At the end of the team’s very first training camp under Carroll, the team claimed Michael Robinson off waivers from the rival San Francisco 49ers and Robinson immediately seized the starting fullback role. Robinson had been a fullback in San Francisco for the last year and of half of his time there, however, moving to fullback had been his second position change with the Niners. At Penn State Robinson had been the starting quarterback for the 2005 Nittany Lions that had gone 11-1, with the lone loss coming in a two point road defeat to the Michigan Wolverines on the last play of the game.

Whether Robinson’s success with the Seahawks played any role in the future conversion projects Seattle would use, the team has since moved several athletic players into new positions or into positions in which they are not as experienced. Just a few examples of these are J.R. Sweezy, George Fant, Tanner McEvoy, C.J. Prosise, J.D. McKissic, Wil Tukuafu, Tre Madden, Marcel Reece, Will Pericak, Cyril Grayson, Eric Pinkins, Brandin Bryant, Kache Palacio and others. So, while the team has pursued multiple positional conversions, the position group for which they found the most success was offensive line, and hence it simply appeared to garner the most attention.

Just to make things more interesting heading into 2018, perhaps the greatest developmental success in the history of Mike Solari coaching offensive linemen came while employed by the Kansas City Chiefs in working with Brian Waters. Waters had played tight end at the University of North Texas, but didn’t have the skills to make it in the NFL as a tight end. He signed with the Dallas Cowboys as an undrafted free agent in 1999, but was cut during training camp. He then signed with the Chiefs for the 2000 season, and after spending a year and a half on the bench, between 2001 and 2010 he started 149 games for KC in becoming a two time All Pro, six time Pro Bowl guard.
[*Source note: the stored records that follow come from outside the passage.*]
(** * RSVP backend: address geocoder, RSVP notifier and the modify-RSVP route

    A shallow embedding of
      - services/geocoding_service.py  (module [GeocodingService]),
      - services/email_service.py      (module [EmailService]),
      - routes/attendees.py, modify_rsvp (module [Attendees]),
    over a small model of the Python values these functions handle
    (module [Py]), followed by the properties of the specification. *)

From Stdlib Require Import ZArith NArith List Bool String Ascii Lia.
From Stdlib Require Import Floats DecimalString.
Import ListNotations.

Set Implicit Arguments.
Set Warnings "-register-all".

(* ================================================================== *)
(** * Python values, strings, exceptions *)
(* ================================================================== *)

Module Py.

(** A Python [str] is a sequence of Unicode code points. *)
Definition pystr := list N.

(** String literals of this file are UTF-8 encoded; [u] decodes one to
    its code points, so that [u "Praça"] has five elements. *)
Fixpoint utf8_decode (bs : list N) : pystr :=
  match bs with
  | [] => []
  | b0 :: t0 =>
    if (b0 <? 128)%N then b0 :: utf8_decode t0
    else if (b0 <? 224)%N then
      match t0 with
      | b1 :: t1 => ((b0 - 192) * 64 + (b1 - 128))%N :: utf8_decode t1
      | _ => [b0]
      end
    else if (b0 <? 240)%N then
      match t0 with
      | b1 :: b2 :: t2 =>
        ((b0 - 224) * 4096 + (b1 - 128) * 64 + (b2 - 128))%N :: utf8_decode t2
      | _ => [b0]
      end
    else
      match t0 with
      | b1 :: b2 :: b3 :: t3 =>
        ((b0 - 240) * 262144 + (b1 - 128) * 4096 + (b2 - 128) * 64 + (b3 - 128))%N
          :: utf8_decode t3
      | _ => [b0]
      end
  end.

Definition u (s : string) : pystr :=
  utf8_decode (map N_of_ascii (list_ascii_of_string s)).

Definition pystr_eqb (a b : pystr) : bool :=
  if list_eq_dec N.eq_dec a b then true else false.

(** [str(n)] for an [int]. *)
Definition str_of_int (z : Z) : pystr :=
  u (NilZero.string_of_int (Z.to_int z)).

(** [str.isspace] on one code point, which is also the class [\s] of a
    [re] pattern over [str]. *)
Definition isspace (c : N) : bool :=
  ((9 <=? c) && (c <=? 13) || (28 <=? c) && (c <=? 32)
   || (c =? 133) || (c =? 160) || (c =? 5760)
   || (8192 <=? c) && (c <=? 8202)
   || (c =? 8232) || (c =? 8233) || (c =? 8239) || (c =? 8287)
   || (c =? 12288))%N.

Fixpoint lstrip (s : pystr) : pystr :=
  match s with
  | c :: s' => if isspace c then lstrip s' else s
  | [] => []
  end.

(** [s.strip()] *)
Definition strip (s : pystr) : pystr := rev (lstrip (rev (lstrip s))).

(** [s.split(sep)[0]] for a one-character separator: the text before
    its first occurrence, or all of [s]. *)
Fixpoint split_head (sep : N) (s : pystr) : pystr :=
  match s with
  | [] => []
  | c :: s' => if (c =? sep)%N then [] else c :: split_head sep s'
  end.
So, as the NFL draft approaches at the end of April, don’t be surprised if rumors of the Seahawks being linked to athletic conversion projects arise. It could be Brian Bridgewater, it could be Will Dissly or it could be any of a number of players who have the athleticism and ability to potentially play multiple positions in NFL. In short, for the last eight seasons Carroll and Schneider have overseen rosters that have been littered with conversion projects, and Solari is no stranger to them himself. Thus, the more things change, the more it appears they stay the same.